Nuclear Fission Energy: Overcoming Demons to Help Solve Climate
By: Arnaud Paquet
Gigaton Potential
Nuclear energy generated more than half of the U.S. carbon-free electricity in 2021, according to the IEA (International Energy Agency). Over the past 50 years, nuclear has saved our atmosphere from more than 60 gigatons of CO2 emissions that would have otherwise come from fossil fuels. The IPCC found that global nuclear capacity would need to triple, reaching 1160 GW of electricity by 2050, to achieve our climate ambitions. This alone could save 5 gigatons of CO2 annually.
For reference: in 2019, the world emitted 51 gigatons of CO2-equivalent greenhouse gases.
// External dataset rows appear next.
(** Every pod of a surge gets a home among the targets, and every node used may
    take all the pods that were given to it together. *)
Lemma placePods_spec st targets pods placement first target p :
  placePods st targets placement first pods = (target, p, "") →
  Forall (λ g, 0 ≤ g) pods →
  (∀ node g, placement !! node = Some g → mayLand st node g ∧ 0 ≤ g ∧ g + zsum pods ≤ MaxInt64) →
  zsum pods ≤ MaxInt64 →
  (∀ node g, p !! node = Some g → mayLand st node g)
  ∧ ∃ homes, length homes = length pods ∧ (∀ h, h ∈ homes → h ∈ targets)
     ∧ ∀ node, default 0 (p !! node) = default 0 (placement !! node) + putOn node homes pods.
Proof.
  revert placement first. induction pods as [|g pods IH]; intros placement first; simpl.
  { intros [= <- <-] _ Hp _. split; [intros; by apply Hp|]. exists []. split_and!; [done| |].
    - by intros h ?%elem_of_nil.
    - intros node. change (putOn node [] []) with 0. lia. }
  destruct (placePod st resetSaw placement g targets) as [[hint|] s] eqn:Hpod.
  2: { intros [= _ _ H]. by apply rejectionOf_nonempty in H. }
  intros Hrun [Hg Hpods]%Forall_cons Hinv Hsum. change (zsum (g :: pods)) with (g + zsum pods) in *.
  apply placePod_Some in Hpod as [Hin Hland].
  assert (0 ≤ zsum pods) as H0.
  { change (zsum pods) with (foldr Z.add 0 pods). clear -Hpods. induction Hpods; simpl; lia. }
  set (old := default 0 (placement !! hint)) in *.
  assert (0 ≤ old ∧ old + (g + zsum pods) ≤ MaxInt64) as [Hold1 Hold2].
  { unfold old. destruct (placement !! hint) as [g'|] eqn:Hh; simpl; [|lia].
    apply Hinv in Hh as (_ & ? & ?). change (zsum (g :: pods)) with (g + zsum pods) in *. lia. }
  assert (i64 (old + g) = old + g) as Hw by (apply i64_id; unfold int64_range; lia).
  assert (i64 (g + old) = old + g) as Hw' by (rewrite i64_id; unfold int64_range; lia).
  rewrite Hw in Hrun. rewrite Hw' in Hland.
  destruct (IH _ _ Hrun Hpods) as [Hp (homes & Hlen & Hsub & Heq)].
  - intros node g'. destruct (decide (node = hint)) as [->|Hne].
    + rewrite lookup_insert_eq. intros [= <-]. split_and!; [done|lia|lia].
    + rewrite lookup_insert_ne by done. intros (? & ? & ?)%Hinv. split_and!; [done|lia|].
      change (zsum (g :: pods)) with (g + zsum pods) in *. lia.
  - lia.
  - split; [done|]. exists (hint :: homes). split_and!; [simpl; lia| |].
    + intros h [->|?]%elem_of_cons; [done|by apply Hsub].
    + intros node. rewrite putOn_cons, Heq. destruct (decide (hint = node)) as [<-|Hd].
      * rewrite lookup_insert_eq. simpl. unfold old. lia.
      * rewrite lookup_insert_ne by done. lia.
Qed.

(** ** One candidate *)

(** The pods an instance must move are within 64 bits together. *)
Definition surgeFits (c : Candidate) (inst : Instance) : Prop := zsum (surgePods c inst) ≤ MaxInt64.

Lemma surgePods_nonneg c inst : Forall (λ g, 0 ≤ g) (surgePods c inst).
Proof.
  unfold surgePods. case_decide as Hd; [repeat constructor; lia|].
  rewrite sort_slice_perm. apply Forall_forall. intros g [? _]%list_elem_of_filter. lia.
Qed.

(** Where a candidate's replacement goes: nowhere that is named for a TPU slice;
    for a surge every pod has a home among its targets; otherwise the whole
    footprint is on one target, or nowhere. *)
Definition placedAs (c : Candidate) (inst : Instance) (p : gmap string Z) : Prop :=
  match TPUSlice c with
  | Some _ => p = ∅
  | None =>
      if SurgeShaped c
      then ∃ homes, length homes = length (surgePods c inst) ∧ (∀ h, h ∈ homes → h ∈ targetsOf c)
                    ∧ ∀ node, default 0 (p !! node) = putOn node homes (surgePods c inst)
      else p = ∅ ∨ ∃ hint, hint ∈ targetsOf c ∧ p = {[hint := FootprintGPUs c]}
  end.

Lemma selectTarget_spec st c inst target p :
  selectTarget st c inst = (target, p, "") → surgeFits c inst →
  (∀ node g, p !! node = Some g → mayLand st node g) ∧ placedAs c inst p.
Proof.
  unfold Arbiter.selectTarget, placedAs. intros Hsel Hfit. destruct (TPUSlice c).
  { injection Hsel as <- <-. split; [|done]. intros ??. by rewrite lookup_empty. }
  destruct (SurgeShaped c).
  - destruct (placePods_spec _ _ _ _ _ _ _ Hsel) as [H1 (homes & H2 & H3 & H4)]; auto using surgePods_nonneg.
    { intros ??. by rewrite lookup_empty. }
    split; [done|]. exists homes. split_and!; [done..|]. intros node. by rewrite H4, lookup_empty.
  - destruct (firstFit st resetSaw (FootprintGPUs c) (targetsOf c)) as [hint|] eqn:Hff;
      injection Hsel as <- <-.
    + apply firstFit_Some in Hff as [??]. split; [|right; by exists hint].
      intros node g [<- <-]%lookup_singleton_Some. done.
    + split; [|by left]. intros ??. by rewrite lookup_empty.
Qed.

(** What every gate but the target and the caps found. *)
Definition gatesPassed (c : Candidate) (w : Workload) (inst : Instance) : Prop :=
  Movable w = true ∧ MalformedRequests w = ∅ ∧ MigrationStateValid w = true ∧ ActiveMigrations w = []
  ∧ (∀ pod, pod ∈ Pods inst → Terminating pod = false)
  ∧ autoscalerBusy arbiter snap (nameString (CWorkload c)) = false
  ∧ workloadCooldown cfg now w c ≠ None
  ∧ (∀ pod, pod ∈ Pods inst → freshlyPlaced cfg now c pod = false)
  ∧ (health c = false → cooling arbiter cfg now (FromNode c) = false).

(** An admission: the candidate's workload and instance exist and pass the gates,
    and its replacement is placed on nodes that may take it. *)
Definition admission (st : admitState) (d : ArbiterDecision) (p : gmap string Z) : Prop :=
  ∃ w inst,
    Workloads snap !! CWorkload (DCandidate d) = Some w ∧ lookupInstance (Some w) (DCandidate d) = Some inst
    ∧ gatesPassed (DCandidate d) w inst ∧ placedAs (DCandidate d) inst p
    ∧ ∀ node g, p !! node = Some g → mayLand st node g.

Definition candidateFits (c : Candidate) : Prop :=
  ∀ w inst, Workloads snap !! CWorkload c = Some w → lookupInstance (Some w) c = Some inst → surgeFits c inst.

Definition stepOf (st : admitState) (c : Candidate) (st' : admitState) (d : ArbiterDecision) : Prop :=
  DCandidate d = c
  ∧ ((IsAdmitted d = false ∧ DReason d ≠ "" ∧ st' = st)
     ∨ (IsAdmitted d = true ∧ breakerOpen st = false
        ∧ (nameString (CWorkload c) ∉ admittedWorkloads st)
        ∧ inFlight st + admitted st < MaxInFlightMigrations cfg
        ∧ hourly st + admitted st < MaxMigrationsPerHour cfg
        ∧ ∃ p, st' = admitOne st (nameString (CWorkload c)) p ∧ admission st d p)).

Lemma rejected_step st c reason : reason ≠ "" → stepOf st c st (reject c reason).
Proof. intros. split; [done|]. left. done. Qed.

Local Ltac rejected := intros [= <- <-]; by apply rejected_step.

Lemma decideCandidate_step st c st' d :
  candidateFits c → decideCandidate st c = (st', d) → stepOf st c st' d.
Proof.
  intros Hfit. unfold Arbiter.decideCandidate.
  destruct (breakerOpen st) eqn:Hb; [rejected|].
  destruct (Workloads snap !! CWorkload c) as [w|] eqn:Hw; [|rejected].
  destruct (lookupInstance (Some w) c) as [inst|] eqn:Hi; [|rejected].
  destruct (Movable w) eqn:Hm; simpl; [|rejected].
  case_bool_decide as Hmal; simpl; [|rejected].
  destruct (MigrationStateValid w) eqn:Hv; simpl; [|rejected].
  destruct (existsb Terminating (Pods inst)) eqn:Ht; [rejected|].
  case_bool_decide as Ha; simpl; [|rejected].
  case_bool_decide as Hk; [rejected|].
  destruct (autoscalerBusy arbiter snap (nameString (CWorkload c))) eqn:Hauto; [rejected|].
  destruct (workloadCooldown cfg now w c) as [ov|] eqn:Hcd; [|rejected].
  destruct (existsb (freshlyPlaced cfg now c) (Pods inst)) eqn:Hp; [rejected|].
  destruct (negb (health c) && cooling arbiter cfg now (FromNode c)) eqn:Hn; [rejected|].
  destruct (selectTarget st c inst) as [[target p] reason] eqn:Hsel.
  case_bool_decide as Hr; simpl; [|rejected]. subst reason.
  destruct (decide (MaxInFlightMigrations cfg ≤ inFlight st + admitted st)); [rejected|].
  destruct (decide (MaxMigrationsPerHour cfg ≤ hourly st + admitted st)); [rejected|].
  intros [= <- <-]. split; [done|]. right. split_and!; simpl; auto with lia.
  exists p. split; [done|]. exists w, inst.
  destruct (selectTarget_spec st c inst target p Hsel (Hfit w inst Hw Hi)) as [Hl Hpl].
  split_and!; try done. split_and!; try done; simpl.
  - by apply existsb_false.
  - by rewrite Hcd.
  - by apply existsb_false.
  - intros Hh. rewrite Hh in Hn. done.
Qed.
(* ===== verification/RuntimeDescendants.v ===== *)
(** * Who inherits from a runtime

    The runtimes [Descendants] returns, against the cluster the reader reads: they
    are exactly those that the inherit-from names lead to within scope, each
    once; and which runtimes that resolve through the root they cover. *)

From S2P Require Import Prelude RuntimeInheritance RuntimeFacts.

(** ** The cluster *)

Record RuntimeFleet (T : Type) := mkRuntimeFleet { csrs : gmap string (Runtime T); srs : gmap NamespacedName (Runtime T) }.
Arguments mkRuntimeFleet {_} _ _.
Arguments csrs {_} _.
Arguments srs {_} _.

(** An object is stored under its name, a namespaced one in a namespace. *)
Definition namedByKey {T} (W : RuntimeFleet T) : Prop :=
  map_Forall (λ n r, RName r = n) (csrs W) ∧ map_Forall (λ k r, RName r = NName k ∧ NNamespace k ≠ "") (srs W).

Definition inScope (scope : option string) (k : NamespacedName) : Prop :=
  match scope with None => True | Some ns => NNamespace k = ns end.
#[export] Instance inScope_dec scope k : Decision (inScope scope k).
Proof. destruct scope; unfold inScope; apply _. Defined.

(** A reader of that cluster: a read that succeeds returns the object, a read
    that finds none says there is none, a list returns every object in its scope
    once; any call may fail. *)
Class ReaderLaws {T E : Type} `{!Reader T E} (W : RuntimeFleet T) : Prop := {
  reader_named : namedByKey W;
  get_sr k r : GetServingRuntime k = inr r → srs W !! k = Some r;
  get_sr_missing k : GetServingRuntime k = inl NotFound → srs W !! k = None;
  get_csr n r : GetClusterServingRuntime n = inr r → csrs W !! n = Some r;
  list_csr l : ListClusterServingRuntimes = inr l → l ≡ₚ (map_to_list (csrs W)).*2;
  list_sr scope l : ListServingRuntimes scope = inr l →
    l ≡ₚ (λ kr, (NNamespace kr.1, kr.2)) <$> filter (λ kr, inScope scope kr.1) (map_to_list (srs W));
}.

(** The runtime of an identity; the empty namespace is cluster scope. *)
Definition runtimeAt {T} (W : RuntimeFleet T) (x : NamespacedName) : option (Runtime T) :=
  if decide (NNamespace x = "") then csrs W !! NName x else srs W !! x.

(** [x] names the parent [name]. *)
Definition declares {T} (W : RuntimeFleet T) (x : NamespacedName) (name : string) : Prop :=
  name ≠ "" ∧ ∃ r, runtimeAt W x = Some r ∧ InheritFrom r = name.
(* ===== verification/Affinity.v ===== *)
(** * Cluster affinity

    [pkg/placement/affinity/selector.go] with the types of
    [apis/ome/v1beta1/cluster_affinity_types.go]: a list of terms is compiled to a
    selector, which says of a cluster whether it matches and with what replica
    weight for a component.  The label selectors of the Kubernetes library are a
    parameter.  The theorems read the compiled selector against the terms. *)

From S2P Require Import Prelude.
Local Open Scope go_scope.
Local Open Scope Z_scope.

(** ** The API types *)

Definition MaxClusterAffinityTerms : nat := 64.
Definition MaxClusterSelectorRequirements : nat := 64.
Definition MaxClusterSelectorValues : nat := 64.

Definition EngineComponent : string := "engine".
Definition DecoderComponent : string := "decoder".
Definition RouterComponent : string := "router".

Record ClusterSelectorRequirement := mkRequirement { Key : string; Operator : string; Values : list string }.

Record ReplicaRatio := mkRatio { Min : option Z; Max : option Z }.
Definition MinOrOne (r : ReplicaRatio) : Z := default 1 (Min r).
Definition MaxOrOne (r : ReplicaRatio) : Z := default 1 (Max r).

Record ClusterAffinityWeights := mkWeights {
  Default : option Z; Engine : option Z; Decoder : option Z; Router : option Z;
  DefaultReplicas : option ReplicaRatio; EngineReplicas : option ReplicaRatio;
  DecoderReplicas : option ReplicaRatio; RouterReplicas : option ReplicaRatio;
}.

Record ClusterAffinityTerm := mkTerm {
  Weights : option ClusterAffinityWeights;
  MatchExpressions : list ClusterSelectorRequirement;
  MatchFields : list ClusterSelectorRequirement;
}.

(** A registered cluster: its name and labels. *)
Record WorkloadCluster := mkCluster { ClusterName : string; Labels : gmap string string }.

(** ** The label library *)

Inductive selectionOperator := OpIn | OpNotIn | OpExists | OpDoesNotExist | OpGreaterThan | OpLessThan.

(** [labels.Requirement] and [labels.Selector], and [IsDNS1123Subdomain]. *)
Class LabelLib := {
  Requirement : Type;
  LabelSelector : Type;
  LabelError : Type;
  NewRequirement : string → selectionOperator → list string → LabelError + Requirement;
  RequirementMatches : Requirement → gmap string string → bool;
  Everything : LabelSelector;
  Add : LabelSelector → Requirement → LabelSelector;
  Matches : LabelSelector → gmap string string → bool;
  IsDNS1123Subdomain : string → bool;
}.

(** A selector matches when all requirements added to it do. *)
Class LabelLaws `{!LabelLib} : Prop := {
  everything_matches ls : Matches Everything ls = true;
  add_matches s r ls : Matches (Add s r) ls = Matches s ls && RequirementMatches r ls;
}.

(** ** Compiling *)

Definition NodeSelectorOpIn : string := "In".
Definition NodeSelectorOpNotIn : string := "NotIn".

Definition labelOperators (op : string) : option selectionOperator :=
  if decide (op = NodeSelectorOpIn) then Some OpIn
  else if decide (op = NodeSelectorOpNotIn) then Some OpNotIn
  else if decide (op = "Exists") then Some OpExists
  else if decide (op = "DoesNotExist") then Some OpDoesNotExist
  else if decide (op = "Gt") then Some OpGreaterThan
  else if decide (op = "Lt") then Some OpLessThan
  else None.

(** [cmp.Or] on pointers: the first that is not nil. *)
Fixpoint cmpOr {A} (l : list (option A)) : option A :=
  match l with
  | [] => None
  | Some a :: _ => Some a
  | None :: rest => cmpOr rest
  end.

Definition usesRatios (w : option ClusterAffinityWeights) : bool :=
  match w with
  | None => false
  | Some w => bool_decide (is_Some (DefaultReplicas w)) || bool_decide (is_Some (EngineReplicas w))
              || bool_decide (is_Some (DecoderReplicas w)) || bool_decide (is_Some (RouterReplicas w))
  end.

Definition termRatio (input : ClusterAffinityTerm) (component : string) : option ReplicaRatio :=
  w ← Weights input;
  let engine := cmpOr [EngineReplicas w; DefaultReplicas w] in
  if decide (component = EngineComponent) then engine
  else if decide (component = DecoderComponent) then cmpOr [DecoderReplicas w; DefaultReplicas w; engine]
  else if decide (component = RouterComponent) then cmpOr [RouterReplicas w; DefaultReplicas w; engine]
  else None.

Definition termWeight (input : ClusterAffinityTerm) (component : string) : option Z :=
  w ← Weights input;
  if usesRatios (Some w) then MinOrOne <$> termRatio input component
  else
    let engine := cmpOr [Engine w; Default w] in
    if decide (component = EngineComponent) then engine
    else if decide (component = DecoderComponent) then cmpOr [Decoder w; Default w; engine]
    else if decide (component = RouterComponent) then cmpOr [Router w; Default w; engine]
    else None.

Definition UsesRatios (terms : list ClusterAffinityTerm) : bool := existsb (λ t, usesRatios (Weights t)) terms.
Definition SetsWeights (terms : list ClusterAffinityTerm) : bool :=
  existsb (λ t, bool_decide (is_Some (Weights t))) terms.

Definition DividesRouters (terms : list ClusterAffinityTerm) : bool :=
  if UsesRatios terms then
    existsb (λ t, match Weights t with
                  | Some w => bool_decide (is_Some (DefaultReplicas w)) || bool_decide (is_Some (RouterReplicas w))
                  | None => false
                  end) terms
  else negb (SetsWeights terms)
       || existsb (λ t, match Weights t with
                        | Some w => bool_decide (is_Some (Default w)) || bool_decide (is_Some (Router w))
                        | None => false
                        end) terms.

(** What can be wrong with an affinity. *)
Inductive affinityError (L : Type) :=
| TermCount
| EmptyTerm
| TooManyRequirements
| WeightsOutsideSplit
| WeightNotPositive (field : string)
| NoWeightSet
| MixedForms
| RatioMinNotPositive (field : string)
| RatioMaxNotPositive (field : string)
| TooManyValues (i : nat)
| UnsupportedOperator (i : nat) (op : string)
| BadRequirement (i : nat) (e : L)
| UnsupportedField (i : nat)
| FieldNameCount (i : nat)
| BadClusterName (i : nat) (name : string)
| InTerm (i : nat) (e : affinityError L).
Arguments TermCount {_}. Arguments EmptyTerm {_}. Arguments TooManyRequirements {_}.
Arguments WeightsOutsideSplit {_}. Arguments WeightNotPositive {_} _. Arguments NoWeightSet {_}.
Arguments MixedForms {_}. Arguments RatioMinNotPositive {_} _. Arguments RatioMaxNotPositive {_} _.
Arguments TooManyValues {_} _. Arguments UnsupportedOperator {_} _ _. Arguments BadRequirement {_} _ _.
Arguments UnsupportedField {_} _. Arguments FieldNameCount {_} _. Arguments BadClusterName {_} _ _.
Arguments InTerm {_} _ _.

Section compile.
Context {Lib : LabelLib}.

Record term := mkCompiled {
  labels : LabelSelector; fields : list ClusterSelectorRequirement; weight : Z; maxWeight : Z;
}.
Record Selector := mkSelector { unconstrained : bool; weighted : bool; ratios : bool; terms : list term }.
Record Match_ := mkMatch { TermIndexes : list Z; Weight : Z; MaxWeight : Z }.

Local Abbreviation result := (outcome (affinityError LabelError)).

Definition checkRatio (_ : unit) (field : string * option ReplicaRatio) : result unit :=
  match field.2 with
  | None => Ok ()
  | Some r =>
      if decide (MinOrOne r < 1) then Err (RatioMinNotPositive field.1)
      else if decide (MaxOrOne r < 1) then Err (RatioMaxNotPositive field.1)
      else Ok ()
  end.

Definition ratioFields (w : ClusterAffinityWeights) : list (string * option ReplicaRatio) :=
  [("defaultReplicas", DefaultReplicas w); ("engineReplicas", EngineReplicas w);
   ("decoderReplicas", DecoderReplicas w); ("routerReplicas", RouterReplicas w)].
Definition weightFields (w : ClusterAffinityWeights) : list (string * option Z) :=
  [("default", Default w); ("engine", Engine w); ("decoder", Decoder w); ("router", Router w)].

Definition validateRatios (w : ClusterAffinityWeights) : result unit :=
  if existsb (λ f, bool_decide (is_Some f.2)) (weightFields w) then Err MixedForms
  else ofold checkRatio () (ratioFields w).

Definition checkIntWeight (set : Z) (field : string * option Z) : result Z :=
  match field.2 with
  | None => Ok set
  | Some v => if decide (v < 1) then Err (WeightNotPositive field.1) else Ok (set + 1)
  end.

Definition validateWeights (input : ClusterAffinityTerm) (allowWeights : bool) : result unit :=
  match Weights input with
  | None => Ok ()
  | Some w =>
      if negb allowWeights then Err WeightsOutsideSplit
      else if usesRatios (Some w) then validateRatios w
      else let? set := ofold checkIntWeight 0 (weightFields w) in
           if decide (set = 0) then Err NoWeightSet else Ok ()
  end.

Definition addExpression (s : LabelSelector) (ireq : nat * ClusterSelectorRequirement) : result LabelSelector :=
  let '(i, req) := ireq in
  if decide (MaxClusterSelectorValues < length (Values req))%nat then Err (TooManyValues i)
  else match labelOperators (Operator req) with
       | None => Err (UnsupportedOperator i (Operator req))
       | Some op =>
           match NewRequirement (Key req) op (Values req) with
           | inl e => Err (BadRequirement i e)
           | inr parsed => Ok (Add s parsed)
           end
       end.

Definition checkField (_ : unit) (ireq : nat * ClusterSelectorRequirement) : result unit :=
  let '(i, req) := ireq in
  if decide (Key req ≠ "metadata.name" ∨ (Operator req ≠ NodeSelectorOpIn ∧ Operator req ≠ NodeSelectorOpNotIn))
  then Err (UnsupportedField i)
  else if decide (Values req = [] ∨ (MaxClusterSelectorValues < length (Values req))%nat) then Err (FieldNameCount i)
  else ofold (λ _ name, if IsDNS1123Subdomain name then Ok () else Err (BadClusterName i name)) () (Values req).

Definition compileTerm (input : ClusterAffinityTerm) (allowWeights : bool) : result term :=
  if decide (length (MatchExpressions input) + length (MatchFields input) = 0)%nat then Err EmptyTerm
  else if decide (MaxClusterSelectorRequirements < length (MatchExpressions input)
                  ∨ MaxClusterSelectorRequirements < length (MatchFields input))%nat then Err TooManyRequirements
  else
    let? _ := validateWeights input allowWeights in
    let? ls := ofold addExpression Everything (imap pair (MatchExpressions input)) in
    let? _ := ofold checkField () (imap pair (MatchFields input)) in
    Ok (mkCompiled ls (MatchFields input) 1 1).

(** One turn of the loop of [CompileFor]. *)
Definition addTerm (allowWeights : bool) (component : string) (s : Selector) (it : nat * ClusterAffinityTerm)
    : result Selector :=
  let '(i, input) := it in
  match compileTerm input allowWeights with
  | Panic => Panic
  | Err e => Err (InTerm i e)
  | Ok compiled =>
      let uses := ratios s || usesRatios (Weights input) in
      Ok (match termWeight input component with
          | None => mkSelector false (weighted s) uses (terms s ++ [compiled])
          | Some w =>
              let max := match termRatio input component with Some r => MaxOrOne r | None => w end in
              mkSelector false true uses (terms s ++ [mkCompiled (labels compiled) (fields compiled) w max])
          end)
  end.

(** The nil slice is no restriction; the empty one is an error. *)
Definition CompileFor (ts : option (list ClusterAffinityTerm)) (allowWeights : bool) (component : string) : result Selector :=
  match ts with
  | None => Ok (mkSelector true false false [])
  | Some ts =>
      if decide (length ts = 0 ∨ MaxClusterAffinityTerms < length ts)%nat then Err TermCount
      else ofold (addTerm allowWeights component) (mkSelector false false false []) (imap pair ts)
  end.

Definition Compile (ts : option (list ClusterAffinityTerm)) (allowWeights : bool) : result Selector :=
  CompileFor ts allowWeights EngineComponent.

(** ** Matching *)

Definition matches (t : term) (cluster : WorkloadCluster) : bool :=
  Matches (labels t) (Labels cluster)
  && forallb (λ field, Bool.eqb (bool_decide (Operator field = NodeSelectorOpIn))
                                (bool_decide (ClusterName cluster ∈ Values field))) (fields t).

Definition matchTerm (s : Selector) (cluster : WorkloadCluster) (m : Match_) (it : nat * term) : Match_ :=
  let '(i, t) := it in
  if matches t cluster then
    let indexes := TermIndexes m ++ [i32 (Z.of_nat i)] in
    if weighted s then mkMatch indexes (i64 (Weight m + weight t)) (i64 (MaxWeight m + maxWeight t))
    else mkMatch indexes 1 1
  else m.

Definition Match (s : option Selector) (cluster : option WorkloadCluster) : Match_ * bool :=
  match s, cluster with
  | Some s, Some cluster =>
      if unconstrained s then (mkMatch [] 1 0, true)
      else
        let m := foldl (matchTerm s cluster) (mkMatch [] 0 0) (imap pair (terms s)) in
        let m := if ratios s then m else mkMatch (TermIndexes m) (Weight m) 0 in
        (m, bool_decide (TermIndexes m ≠ []))
  | _, _ => (mkMatch [] 0 0, false)
  end.
End compile.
Project Drawdown estimates we need to cumulatively eliminate 1,000 GT from 2020-2050 to keep global warming below 2 degrees Celsius.
What You Should Know
As population grows, living standards improve, and electrification accelerates (e.g., through increased adoption of heat pumps and EVs), the world needs clean, abundant, and cheap electricity.
Nuclear power is attractive because it does not emit CO2 and is independent of meteorological factors, unlike wind or solar energy. Hence it does not require storage capacities to be reliable and has a high capacity factor (~90%). It also produces much more energy than other sources on a given land area.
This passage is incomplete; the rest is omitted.